The simple reality is that the general antiquarian book trade has found it difficult to support magazines with glossy newsstand production values for very long. Our own survival for nearly 25 years has been helped along by controlling production costs, offering the trade added exposure in return for their subscription support, maintaining affordable ad rates, and financing growth out of savings rather than bank-borrowings—the latter a decidedly old fashioned way of running a business, for which we have been roundly ridiculed on more than one occasion.
Even though, like many other publications, we’re gradually giving more attention to our website (originally proposed and set up by our daughter Margaret who lives in Virginia) we’ll offer a paper and print edition for as long as it makes economic sense. To paraphrase PBS, we hope to continue, thanks to subscribers like you.
Nuts and Bolts
“Booksellers’ Gulch” (on www.booksourcemagazine.com) has turned out to be something of a success judging by what we’ve been hearing from people who appreciate our on-line simulation of the old fashioned book-buying road trip. Short of jumping into your car and driving cross country, it’s the next best thing to visiting dozens of antiquarian bookshops in person—our magazine website is your driver’s seat and the gas mileage is pretty good.
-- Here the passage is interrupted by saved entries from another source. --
(** The mantissa of [strconv.ParseFloat]: the digits, how many follow the point,
    whether a digit was seen, and the rest. Underscores are skipped here. *)
Fixpoint scan_mant (hex : bool) (s : string) (m frac : Z) (dot seen : bool)
    : Z * Z * bool * string :=
  match s with
  | String c s' =>
      if Ascii.eqb c "_" then scan_mant hex s' m frac dot seen
      else if Ascii.eqb c "." then
        if dot then (m, frac, seen, s) else scan_mant hex s' m frac true seen
      else match hex_val c with
           | Some d =>
               if hex || (d <? 10) && is_digit c
               then scan_mant hex s' (m * (if hex then 16 else 10) + d)
                      (if dot then frac + 1 else frac) dot true
               else (m, frac, seen, s)
           | None => (m, frac, seen, s)
           end
  | EmptyString => (m, frac, seen, s)
  end.

(** The exponent digits; Go stops accumulating at 10000. *)
Fixpoint scan_exp (s : string) (e : Z) : Z * string :=
  match s with
  | String c s' =>
      if Ascii.eqb c "_" then scan_exp s' e
      else if is_digit c then scan_exp s' (if e <? 10000 then e * 10 + digit_val c else e)
      else (e, s)
  | EmptyString => (e, s)
  end.

(** Underscores must separate digits (or follow a base prefix). *)
Fixpoint underscores_ok (hex : bool) (prev : ascii) (s : string) : bool :=
  match s with
  | EmptyString => negb (Ascii.eqb prev "_")
  | String c s' =>
      if is_digit c || hex && (match hex_val c with Some _ => true | None => false end)
      then underscores_ok hex "0" s'
      else if Ascii.eqb c "_" then Ascii.eqb prev "0" && underscores_ok hex "_" s'
      else negb (Ascii.eqb prev "_") && underscores_ok hex "!" s'
  end.

Definition is_inf (x : float64) : bool :=
  match x with S754_infinity _ => true | _ => false end.

Definition scale (hex sgn : bool) (m frac e : Z) : float64 :=
  if hex then
    if m =? 0 then S754_zero sgn
    else binary_normalize f_prec f_emax (if sgn then - m else m) (e - 4 * frac) sgn
  else f_decimal sgn m (e - frac).

Definition read_float (sgn : bool) (s : string) : option float64 :=
  let hex := has_prefix (to_lower s) "0x" in
  let body := if hex then drop_str 2 s else s in
  let '(m, frac, seen, rest) := scan_mant hex body 0 0 false false in
  if negb seen || negb (underscores_ok hex (if hex then "0" else "!")%char body) then None else
  match rest with
  | EmptyString => if hex then None else Some (scale hex sgn m frac 0)
  | String c rest' =>
      if Ascii.eqb (lower_byte c) (if hex then "p" else "e") then
        let '(eneg, digits) :=
          match rest' with
          | String "+" r => (false, r)
          | String "-" r => (true, r)
          | _ => (false, rest')
          end in
        match digits with
        | EmptyString => None
        | String d _ =>
            if negb (is_digit d) then None else
            let '(e, rest2) := scan_exp digits 0 in
            if negb (is_empty rest2) then None
            else Some (scale hex sgn m frac (if eneg : bool then - e else e))
        end
      else None
  end.

(** [strconv.ParseFloat(s, 64)]; [None] when it returns an error, which an
    overflow to infinity is too. *)
Definition parse_float (s : string) : option float64 :=
  let '(signed, sgn, body) :=
    match s with
    | String "+" r => (true, false, r)
    | String "-" r => (true, true, r)
    | _ => (false, false, s)
    end in
  let low := to_lower body in
  if String.eqb low "inf" || String.eqb low "infinity" then Some (S754_infinity sgn)
  else if String.eqb low "nan" then if signed : bool then None else Some S754_nan
  else match read_float sgn body with
       | Some x => if is_inf x then None else Some x
       | None => None
       end.

(** [strconv.FormatFloat(x, 'f', -1, 64)] on a finite [x]: the shortest decimal
    that reads back as [x]. [d * 10^p] is the candidate with [k] digits. *)
Definition round_half_even (n d : Z) : Z :=
  let q := n / d in
  let r := n mod d in
  if (2 * r <? d) || (2 * r =? d) && Z.even q then q else q + 1.
Definition dec_candidate (num den mag k : Z) : Z * Z :=
  let p := mag - k + 1 in
  (if 0 <=? p then round_half_even num (den * 10 ^ p)
   else round_half_even (num * 10 ^ (- p)) den, p).
Fixpoint shortest (fuel : nat) (x : float64) (num den mag k : Z) : Z * Z :=
  let c := dec_candidate num den mag k in
  match fuel with
  | O => c
  | S fuel' => if f_eq (f_decimal false c.1 c.2) x then c
               else shortest fuel' x num den mag (k + 1)
  end.
Fixpoint strip_zeros (fuel : nat) (d p : Z) : Z * Z :=
  match fuel with
  | O => (d, p)
  | S fuel' => if (d =? 0) || negb (d mod 10 =? 0) then (d, p)
               else strip_zeros fuel' (d / 10) (p + 1)
  end.
Fixpoint repeat_str (n : nat) (c : ascii) : string :=
  match n with O => "" | S n' => String c (repeat_str n' c) end.
(** [d * 10^p] in positional notation *)
Definition positional (d p : Z) : string :=
  let ds := itoa_nonneg d in
  if 0 <=? p then ds +:+ repeat_str (Z.to_nat p) "0" else
  let n := Z.of_nat (String.length ds) in
  if - p <? n then take_str (Z.to_nat (n + p)) ds +:+ "." +:+ drop_str (Z.to_nat (n + p)) ds
  else "0." +:+ repeat_str (Z.to_nat (- p - n)) "0" +:+ ds.
(** [floor (log10 (num / den))] *)
Fixpoint magnitude_go (fuel : nat) (num den mag : Z) : Z :=
  match fuel with
  | O => mag
  | S fuel' =>
      if (if 0 <=? mag then num <? den * 10 ^ mag else num * 10 ^ (- mag) <? den)
      then magnitude_go fuel' num den (mag - 1) else mag
  end.
Definition shortest_decimal (m : positive) (e : Z) : Z * Z :=
  let num := if 0 <=? e then Z.pos m * 2 ^ e else Z.pos m in
  let den := if 0 <=? e then 1 else 2 ^ (- e) in
  let up := (Z.log2 (Z.pos m) + e + 1) * 3 / 10 + 3 in
  let mag := magnitude_go 60 num den up in
  let '(d, p) := shortest 17 (S754_finite false m e) num den mag 1 in
  strip_zeros 20 d p.
Definition format_float (x : float64) : string :=
  match x with
  | S754_nan => "NaN"
  | S754_infinity s => if s then "-Inf" else "+Inf"
  | S754_zero s => if s then "-0" else "0"
  | S754_finite s m e =>
      let '(d, p) := shortest_decimal m e in
      (if s then "-" else "") +:+ positional d p
  end.

(** ** [time]

    A [time.Time] is the instant it denotes, in nanoseconds since the Unix
    epoch; the zero value is January 1 of year 1. [time.Duration] is an
    [int64] of nanoseconds. *)
Definition Time : Type := Z.
Definition second : Z := 1000000000.
Definition millisecond : Z := 1000000.
Definition minute : Z := 60 * second.
Definition zero_time : Time := - 62135596800 * second.
Definition is_zero_time (t : Time) : bool := t =? zero_time.
Definition before (t u : Time) : bool := t <? u.
Definition after (t u : Time) : bool := u <? t.
Definition add_time (t : Time) (d : Z) : Time := t + d.

(** [t.Sub(u)] saturates at the bounds of a [Duration]. *)
Definition sub_time (t u : Time) : Z :=
  if t - u <? int_min then int_min else if int_max <? t - u then int_max else t - u.
Definition env (key def : string) : string :=
  let v := trim_space (os_getenv environ key) in if is_empty v then def else v.
Definition firstEnv (def : string) (keys : list string) : string := first_env environ def keys.
Definition boolEnv (key : string) (def : bool) : bool :=
  let v := trim_space (os_getenv environ key) in
  if is_empty v then def else default def (parse_bool v).
Definition intEnv (key : string) (def : Z) : Z :=
  let v := trim_space (os_getenv environ key) in
  if is_empty v then def else match parse_int v with (n, None) => n | _ => def end.
Definition modeEnv (key def : string) : string :=
  let v := to_lower (trim_space (os_getenv environ key)) in
  if String.eqb v ConnectionBundled || String.eqb v ConnectionExternal then v else def.
Definition profile_env : string := firstEnv "starter" ["PROFILE"; "CONTEXT_FABRIC_PROFILE"].
Definition defaultMode : string :=
  if String.eqb (to_lower profile_env) "scaled" then ConnectionExternal else ConnectionBundled.

(** A file that is missing falls back to the variable; any other error is one. *)
Definition secretValue (key : string) : result GoError string :=
  let path := trim_space (os_getenv environ (key +:+ "_FILE")) in
  let plain := Ok (trim_space (os_getenv environ key)) in
  if is_empty path then plain
  else match read_file path with
       | FileText b => Ok (trim_space b)
       | FileMissing _ => plain
       | FileError e => Err (EWrap ("read " +:+ key +:+ "_FILE") (EPlain e))
       end.
Definition gatewayPasswordValue : result GoError (string * string) :=
  let path := trim_space (os_getenv environ "POSTGRES_GATEWAY_PASSWORD_FILE") in
  if is_empty path then Ok (trim_space (os_getenv environ "POSTGRES_GATEWAY_PASSWORD"), "")
  else match read_file path with
       | FileText b => Ok (trim_space b, path)
       | FileMissing e | FileError e => Err (EWrap "read POSTGRES_GATEWAY_PASSWORD_FILE" (EPlain e))
       end.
For booksellers it’s even better—apart from being a subscriber to this magazine, it costs nothing to join the fun.
Our next project for the website, and possibly up and running by the time you read this, is a yet-to-be-named book club page that was suggested by another daughter who lives on Long Island. (We’re even thinking about calling it “Maricela’s Book Club Page”).
Book clubs are something of a phenomenon these days and a welcome one at that—we belong to one of the seven presently active in our little village. The nearby town of Hamilton has several, one of them devoted to the works of Jane Austen and run by a woman from the Colgate University bookstore.
The new page will serve several purposes—first, it will offer the simple function of a public bulletin board. Book club representatives posting details about their meetings will include title and author of the current or future selections, time, date and location of the next meeting, plus any optional information, including reaction or critical commentary, that might be useful to members of other book clubs or anyone else who’s thinking about reading the same book. As the page gains traction we hope for constructive feedback and suggestions as to how its usefulness can be improved.